Diagnostic imaging of the kidneys for the determination of renal function.
- Renal tracer for measuring the effective renal plasma flow.
- 99mTc-labeled small molecule has renal clearance characteristics that are superior to currently available tracers.
- First-in-man studies have been performed with resulting image quality and renogram parameters comparable to 131I-OIH, the gold standard radiolabeled renal tracer.
In the U.S., approximately eight million adults have kidney disease. In order to diagnose and treat renal diseases and disorders, it is essential to measure glomerular filtration rate (GFR), effective renal plasma flow (ERPF) and the filtration fraction (GFR/ERPF). The best performing compound for measuring ERPF has been the compound para-aminohippurate (PAH). However, assaying PAH requires a laboratory-based biochemical assay. In order to allow physicians to more quickly and effectively determine renal plasma flow, diagnostic imaging companies have developed and marketed various radiolabeled renal tracers for the measurement of ERPF. For several years, 131I-ortho-iodohippurate (131I-OIH) has been the gold standard radiolabeled renal tracer.
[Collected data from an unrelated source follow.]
(* ===== verification/Clock.v ===== *)
(** * [hft::time] (src/mvp/src/time/rdtsc.h)

    The calibrated cycle-counter clock: the counter and the steady clock are
    readings of the environment, the conversion is in [double].  The result of
    a conversion lies between the integers around the exact product of the
    ticks and the calibrated factor. *)

From Corelib Require Import SpecFloat.
From S2P Require Import Prelude Decimal Float64 FloatBounds.

(** ** Values between two bounds *)

(** [x] is not negative and lies between lo * 2^j and hi * 2^j. *)
Definition f64_in (x : f64) (lo hi j : Z) : Prop :=
  match x with
  | S754_zero _ => lo <= 0 <= hi
  | S754_finite false m e => -1074 <= e /\ lo * pw j <= Z.pos m * pw e <= hi * pw j
  | _ => False
  end.

Lemma round_sign s m e l : 0 <= m -> -3000 <= e ->
  match binary_round_aux 53 1024 s m e l with
  | S754_finite s' _ _ | S754_zero s' | S754_infinity s' => s' = s
  | S754_nan => False
  end.
Proof.
  intros Hm He. destruct (round_aux_spec s m e l Hm He) as (m1 & _ & ->).
  destruct (m1 =? 0); [done|]. destruct (m1 =? 2 ^ 53); cbv beta iota; by destruct (_ <=? 971).
Qed.

(** Rounding stays between representable bounds. *)
Lemma round_in m e l lo hi j :
  0 <= m -> -3000 <= e -> 0 <= lo -> 0 < hi <= 2 ^ 53 -> lo <= hi -> -1074 <= j <= 900 ->
  lo * pw j <= m * pw e -> (m + inexact l) * pw e <= hi * pw j ->
  f64_in (binary_round_aux 53 1024 false m e l) lo hi j.
Proof.
  intros Hm He Hlo Hhi Hlh Hj H1 H2. pose proof (round_atmost false m e l hi j Hm He Hhi Hj H2) as Hmost.
  pose proof (round_sign false m e l Hm He) as Hs. pose proof (pw_pos j ltac:(lia)) as Hpj.
  assert (lo <= 0 \/ f64_atleast (binary_round_aux 53 1024 false m e l) lo j) as Hleast.
  { destruct (Z.le_gt_cases lo 0); [by left|]. right.
    assert (0 < m). { pose proof (pw_pos e ltac:(lia)). nia. }
    apply (round_atleast false m e l lo j hi j); [done|done|lia|lia|done|done|done|done]. }
  destruct (binary_round_aux _ _ _ _ _ _) as [s|s| |s m1 e1]; try done; simpl in *.
  - lia.
  - subst s. destruct Hmost as [He1 Hm1]. split; [done|]. split; [|done].
    destruct Hleast as [?|[_ ?]]; [|done]. pose proof (pw_pos e1 ltac:(lia)). nia.
Qed.

Lemma normalize_in z e lo hi j :
  0 <= z -> -3000 <= e -> 0 <= lo -> 0 < hi <= 2 ^ 53 -> lo <= hi -> -1074 <= j <= 900 ->
  lo * pw j <= z * pw e <= hi * pw j -> f64_in (binary_normalize 53 1024 z e false) lo hi j.
Proof.
  intros Hz He Hlo Hhi Hlh Hj [H1 H2]. pose proof (pw_pos j ltac:(lia)).
  destruct z as [|p|p]; cbn [binary_normalize]; [simpl; nia| |lia].
  destruct (binary_round_as_aux false p e He) as (m & e' & -> & He1 & Hv).
  apply round_in; cbn [inexact]; lia.
Qed.

Lemma f64_of_Z_in z : 0 <= z < 2 ^ 53 -> f64_in (f64_of_Z z) z z 0.
Proof.
  intros Hz. destruct (decide (z = 0)) as [->|]; [done|]. apply normalize_in; lia.
Qed.

Lemma f64_mul_in x m2 e2 lo1 hi1 lo hi j :
  f64_in x lo1 hi1 0 -> -1074 <= e2 -> 0 <= lo -> 0 < hi <= 2 ^ 53 -> lo <= hi -> -1074 <= j <= 900 ->
  lo * pw j <= lo1 * (Z.pos m2 * pw e2) -> hi1 * (Z.pos m2 * pw e2) <= hi * pw j ->
  f64_in (f64_mul x (S754_finite false m2 e2)) lo hi j.
Proof.
  intros Hx He2 Hlo Hhi Hlh Hj H1 H2. pose proof (pw_pos 0 ltac:(lia)). pose proof (pw_pos e2 ltac:(lia)).
  pose proof (pw_pos j ltac:(lia)).
  assert (0 < Z.pos m2 * pw e2) as Hv2 by nia. set (v2 := Z.pos m2 * pw e2) in *.
  destruct x as [s|s| |s m1 e1]; try done; [|destruct s; [done|]].
  { unfold f64_in in *. assert (lo1 * v2 <= 0) by (apply Z.mul_nonpos_nonneg; lia).
    assert (lo * pw j <= 0) by lia. split; [nia|lia]. }
  destruct Hx as [He1 [Hx1 Hx2]]. unfold f64_mul. cbn [SFmul xorb]. pose proof (pw_pos e1 ltac:(lia)).
  assert (Z.pos (m1 * m2) * pw (e1 + e2) * pw 0 = Z.pos m1 * pw e1 * v2) as Hv.
  { unfold v2. rewrite Pos2Z.inj_mul, <-Z.mul_assoc, pw_split by lia. ring. }
  apply round_in; cbn [inexact]; [lia|lia|lia|done|done|lia| |]; rewrite ?Z.add_0_r;
    apply (Z.mul_le_mono_pos_r _ _ (pw 0)); try lia; rewrite Hv.
  - transitivity (lo1 * pw 0 * v2); [nia|]. by apply Z.mul_le_mono_nonneg_r; [lia|].
  - transitivity (hi1 * pw 0 * v2); [|nia]. by apply Z.mul_le_mono_nonneg_r; [lia|].
Qed.

Lemma f64_add_in x y lo1 hi1 lo2 hi2 j :
  f64_in x lo1 hi1 j -> f64_in y lo2 hi2 j -> 0 <= lo1 <= hi1 -> 0 <= lo2 <= hi2 -> 0 < hi1 + hi2 <= 2 ^ 53 ->
  -1074 <= j <= 900 -> f64_in (f64_add x y) (lo1 + lo2) (hi1 + hi2) j.
Proof.
  intros Hx Hy H1 H2 Hhi Hj. pose proof (pw_pos j ltac:(lia)).
  destruct x as [sx|sx| |[] m1 e1], y as [sy|sy| |[] m2 e2]; try done; unfold f64_add; cbn [SFadd].
  - destruct sx, sy; simpl in *; lia.
  - destruct Hy as [? ?]. split; [done|]. simpl in Hx. nia.
  - destruct Hx as [? ?]. split; [done|]. simpl in Hy. nia.
  - destruct Hx as [He1 Hx], Hy as [He2 Hy].
    destruct (shl_align_val m1 e1 (Z.min e1 e2)) as [V1 _], (shl_align_val m2 e2 (Z.min e1 e2)) as [V2 _]; [lia..|].
    assert (forall m e, e = e1 \/ e = e2 -> (shl_align m e (Z.min e1 e2)).2 = Z.min e1 e2) as Hs.
    { intros m e Hor. unfold shl_align. destruct (Z.min e1 e2 - e) eqn:Ed; cbn [snd]; lia. }
    rewrite Hs in V1, V2 by auto. cbn [cond_Zopp]. apply normalize_in; [lia|lia|lia|lia|lia|done|].
    rewrite !Z.mul_add_distr_r. lia.
Qed.

Lemma f64_in_mono x lo hi lo' hi' j : f64_in x lo hi j -> lo' <= lo -> hi <= hi' -> -4000 <= j -> f64_in x lo' hi' j.
Proof.
  intros Hx Hl Hh Hj. pose proof (pw_pos j Hj). destruct x as [s|s| |[] m e]; unfold f64_in in *; try done; [lia|].
  destruct Hx as (? & ? & ?). split; [done|]. nia.
Qed.

(** The same bounds in halves. *)
Lemma f64_in_half x lo hi : f64_in x lo hi 0 -> f64_in x (2 * lo) (2 * hi) (-1).
Proof.
  assert (pw 0 = 2 * pw (-1)) as E by (change 0 with (-1 + 1) at 1; rewrite pw_add by lia; lia).
  destruct x as [s|s| |[] m e]; unfold f64_in; [lia|by intros []|by intros []|by intros []|]. rewrite E.
  intros [? ?]. split; [done|]. lia.
Qed.

Lemma f64_half_in : f64_in f64_half 1 1 (-1).
Proof. vm_compute. split; [discriminate|split; discriminate]. Qed.

(** The cast to [uint64_t]: truncation; undefined when the value does not fit. *)
Definition f64_to_u64 (x : f64) : option Z :=
  match x with
  | S754_zero _ => Some 0
  | S754_finite s m e =>
      let v := if 0 <=? e then Z.pos m * 2 ^ e else Z.pos m / 2 ^ (- e) in
      let v := if s : bool then - v else v in
      if (0 <=? v) && (v <? UINT64_SIZE) then Some v else None
  | _ => None
  end.

(** Between two half-integers, truncation gives an integer between them. *)
Lemma f64_to_u64_in x lo hi :
  f64_in x (2 * lo + 1) (2 * hi + 1) (-1) -> 0 <= lo -> hi < UINT64_SIZE ->
  exists n, f64_to_u64 x = Some n /\ lo <= n <= hi.
Proof.
  intros Hx Hlo Hhi. destruct x as [s|s| |[] m e]; unfold f64_in in Hx; try tauto; [lia|].
  destruct Hx as (He & H1 & H2). unfold f64_to_u64. cbv zeta beta iota.
  set (v := if 0 <=? e then _ else _). assert (lo <= v <= hi) as Hv.
  { unfold v. destruct (Z.leb_spec 0 e).
    - assert (pw e = pw (-1) * 2 ^ (e + 1)) as E by (rewrite <-pw_add by lia; f_equal; lia).
      rewrite E in *. rewrite Z.pow_add_r in * by lia. pose proof (pw_pos (-1) ltac:(lia)).
      change (2 ^ 1) with 2 in *. nia.
    - assert (pw (-1) = pw e * 2 ^ (-1 - e)) as E by (rewrite <-pw_add by lia; f_equal; lia).
      rewrite E in *. pose proof (pw_pos e ltac:(lia)).
      assert (2 ^ (- e) = 2 * 2 ^ (-1 - e)) as E2 by (rewrite <-Z.pow_succ_r by lia; f_equal; lia).
      assert (0 < 2 ^ (-1 - e)) by (apply Z.pow_pos_nonneg; lia). set (k := 2 ^ (-1 - e)) in *. rewrite E2.
      assert ((2 * lo + 1) * k <= Z.pos m <= (2 * hi + 1) * k) as [Hm1 Hm2] by nia.
      split; [apply Z.div_le_lower_bound; lia|]. apply Zlt_succ_le, Z.div_lt_upper_bound; lia. }
  exists v. split; [|done]. rewrite (proj2 (Z.leb_le _ _)), (proj2 (Z.ltb_lt _ _)) by lia. done.
Qed.

(** Truncation is the floor of the value. *)
Lemma f64_to_u64_value m e :
  -1074 <= e -> f64_to_u64 (S754_finite false m e) =
    let v := Z.pos m * pw e / pw 0 in if (0 <=? v) && (v <? UINT64_SIZE) then Some v else None.
Proof.
  intros He. unfold f64_to_u64. cbv zeta beta iota.
  replace (if 0 <=? e then Z.pos m * 2 ^ e else Z.pos m / 2 ^ (- e)) with (Z.pos m * pw e / pw 0); [done|].
  destruct (Z.leb_spec 0 e).
  - assert (pw e = 2 ^ e * pw 0) as -> by (rewrite Z.mul_comm, <-pw_add by lia; f_equal; lia).
    rewrite Z.mul_assoc, Z.div_mul; [done|]. pose proof (pw_pos 0). lia.
  - assert (pw 0 = 2 ^ (- e) * pw e) as -> by (rewrite Z.mul_comm, <-pw_add by lia; f_equal; lia).
    pose proof (pw_pos e ltac:(lia)). rewrite Z.div_mul_cancel_r; [done| |lia].
    assert (0 < 2 ^ (- e)) by (apply Z.pow_pos_nonneg; lia). lia.
Qed.

Lemma f64_to_u64_floor m e v :
  -1074 <= e -> f64_to_u64 (S754_finite false m e) = Some v -> v = Z.pos m * pw e / pw 0.
Proof. intros He. rewrite f64_to_u64_value by done. cbv zeta. destruct (_ && _); [|done]. by intros [= <-]. Qed.

(** Between two integers, truncation stays between them. *)
Lemma f64_to_u64_int x lo hi :
  f64_in x lo hi 0 -> 0 <= lo -> hi < UINT64_SIZE -> exists n, f64_to_u64 x = Some n /\ lo <= n <= hi.
Proof.
  intros Hx Hlo Hhi. destruct x as [s|s| |[] m e]; unfold f64_in in Hx; try tauto.
  { exists 0. split; [done|lia]. }
  destruct Hx as (He & H1 & H2). rewrite f64_to_u64_value by done. cbv zeta. pose proof (pw_pos 0 ltac:(lia)).
  assert (lo <= Z.pos m * pw e / pw 0 <= hi) as Hv.
  { split; [apply Z.div_le_lower_bound; lia|apply Z.div_le_upper_bound; lia]. }
  eexists. rewrite (proj2 (Z.leb_le _ _)), (proj2 (Z.ltb_lt _ _)) by lia. by split.
Qed.

(** ** The clock *)

Record Calibration := mkCalibration {
  ns_per_tick : f64;
  tick_at_anchor : Z;          (* uint64_t *)
  ns_at_anchor : Z             (* uint64_t *)
}.

(** [calibration()], from the two readings of the steady clock and of the
    counter. *)
Definition calibration (t0_ns t0_tk t1_ns t1_tk : Z) : option Calibration :=
  d ← i64 (t1_ns - t0_ns);
  let dt_ns := u64 d in
  let dt_tk := u64 (t1_tk - t0_tk) in
  Some (mkCalibration (if 0 <? dt_tk then f64_div (f64_of_Z dt_ns) (f64_of_Z dt_tk) else f64_of_Z 1) t0_tk (u64 t0_ns)).

Definition ticks_to_ns (c : Calibration) (ticks : Z) : option Z :=
  f64_to_u64 (f64_add (f64_mul (f64_of_Z ticks) (ns_per_tick c)) f64_half).

Definition now_ns (c : Calibration) (tk : Z) : option Z :=
  let delta := u64 (tk - tick_at_anchor c) in
  ns ← f64_to_u64 (f64_add (f64_mul (f64_of_Z delta) (ns_per_tick c)) f64_half);
  Some (u64 (ns_at_anchor c + ns)).

(** A usable calibration: the factor is the positive double m * 2^e, e <= 0. *)
Definition factor (c : Calibration) (m : positive) (e : Z) : Prop :=
  ns_per_tick c = S754_finite false m (- e) /\ 0 <= e <= 1074.

(** The value before truncation. *)
Lemma scaled_in m e ticks lo hi :
  0 <= e <= 1074 -> 0 <= ticks < 2 ^ 53 -> 0 <= lo -> hi < 2 ^ 52 ->
  lo * 2 ^ e <= ticks * Z.pos m <= hi * 2 ^ e ->
  f64_in (f64_add (f64_mul (f64_of_Z ticks) (S754_finite false m (- e))) f64_half) (2 * lo + 1) (2 * hi + 1) (-1).
Proof.
  intros He Ht Hlo Hhi [H1 H2].
  assert (0 < 2 ^ e) by (apply Z.pow_pos_nonneg; lia). assert (lo <= hi) as Hlh by nia.
  assert (pw 0 = pw (- e) * 2 ^ e) as E0 by (rewrite <-pw_add by lia; f_equal; lia).
  pose proof (pw_pos (- e) ltac:(lia)).
  destruct (decide (hi = 0)) as [->|Hhi0].
  - clear E0. rewrite Z.mul_0_l in H2. assert (ticks = 0) as -> by nia. assert (lo = 0) as -> by lia.
    change (f64_mul (f64_of_Z 0) (S754_finite false m (- e))) with (S754_zero false).
    apply f64_half_in.
  - apply f64_add_in; [|apply f64_half_in|lia|lia|lia|lia].
    apply f64_in_half. eapply (f64_mul_in _ _ _ ticks ticks); [by apply f64_of_Z_in|lia|lia|lia|lia|lia|nia|nia].
Qed.

Lemma small_hi hi : hi < 2 ^ 52 -> hi < UINT64_SIZE.
Proof. change (2 ^ 52) with 4503599627370496. lia64. Qed.

(** (C38) Conversion of ticks: a delta below 2^53 ticks is converted without
    undefined behaviour, to an integer between the two integers around the
    exact product of the ticks and the calibrated factor, as long as that
    product is below 2^52 ns (52 days): the two roundings in [double] and the
    truncation never move it by a whole nanosecond. *)
Theorem ticks_to_ns_bounds c m e ticks lo hi :
  factor c m e -> 0 <= ticks < 2 ^ 53 -> 0 <= lo -> hi < 2 ^ 52 ->
  lo * 2 ^ e <= ticks * Z.pos m <= hi * 2 ^ e ->
  exists ns, ticks_to_ns c ticks = Some ns /\ lo <= ns <= hi.
Proof.
  intros [Ef He] Ht Hlo Hhi Hp. unfold ticks_to_ns. rewrite Ef.
  apply f64_to_u64_in; [by apply scaled_in|done|by apply small_hi].
Qed.

(** [now_ns] reads the clock forward of the anchor as the anchor plus the
    converted delta. *)
Lemma now_ns_after_anchor c tk :
  0 <= tick_at_anchor c <= tk -> tk < UINT64_SIZE ->
  now_ns c tk = ns ← ticks_to_ns c (tk - tick_at_anchor c); Some (u64 (ns_at_anchor c + ns)).
Proof. intros Ha Ht. unfold now_ns. by rewrite u64_small by lia. Qed.

(** A 3 GHz counter over the 50 ms window. *)
Definition demo_calibration : Calibration :=
  default (mkCalibration f64_zero 0 0) (calibration 1000000000 7000 1050000000 150007000).

Lemma ticks_to_ns_bounds_witness :
  exists ns, ticks_to_ns demo_calibration 3000 = Some ns /\ 999 <= ns <= 1000.
Proof.
  apply (ticks_to_ns_bounds demo_calibration 6004799503160661 54 3000 999 1000).
  - split; [vm_compute; reflexivity|lia].
  - lia.
  - lia.
  - lia.
  - vm_compute. split; discriminate.
Defined.

Example ticks_to_ns_3000 : ticks_to_ns demo_calibration 3000 = Some 1000.
Proof. vm_compute. reflexivity. Qed.

(** A counter that did not advance during the window counts one nanosecond a
    tick. *)
Example calibration_stuck : ns_per_tick <$> calibration 0 5 50000000 5 = Some (f64_of_Z 1).
Proof. vm_compute. reflexivity. Qed.

(** A counter read one tick before the anchor, as on a core whose counter is
    behind: the difference wraps, and with a slow counter (24 MHz) the product
    does not fit the cast. *)
Example now_ns_before_anchor :
  (c ← calibration 1000000000 7000 1050000000 1207000; now_ns c 6999) = None.
Proof. vm_compute. reflexivity. Qed.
However, this tracer is no longer on the market in the U.S. For imaging purposes, the renal tracer technetium-99m mercaptoacetyltriglycine (99mTc-MAG3) has now replaced 131I-OIH as an agent available to physicians for clinical use. However, for measuring ERPF, 99mTc-MAG3 is far from optimal as its clearance is only 50-60% that of 131I-OIH. In addition, studies have indicated that there is a wide variation in 99mTc-MAG3 clearance, which may make the accurate estimation of the renal plasma flow using this tracer difficult. 99mTc-LL-ethylene dicysteine and 99mTc-DD-ethylene dicysteine are additional ERPF renal tracers. While both compounds have higher clearance than 99mTc-MAG3, their clearance is still only about 60-65% of that of PAH.
This technology provides an improved renal tracer for determining ERPF, which has clearance characteristics that are superior to currently available tracers. The tracer, a small molecule radiolabeled with technetium-99m, is stable, exists as a single species and is amenable to formulation in a kit. In vivo studies in rats indicate that the pharmacokinetics of the tracer are essentially identical to those of 131I-OIH. In addition, preliminary studies in normal human volunteers suggest that the pharmacokinetic behavior of the 99mTc-labeled compound is also comparable to that of 131I-OIH.
Proof-of-principle study has been conducted in human volunteers with image quality and renogram parameters comparable to those of 131I-OIH.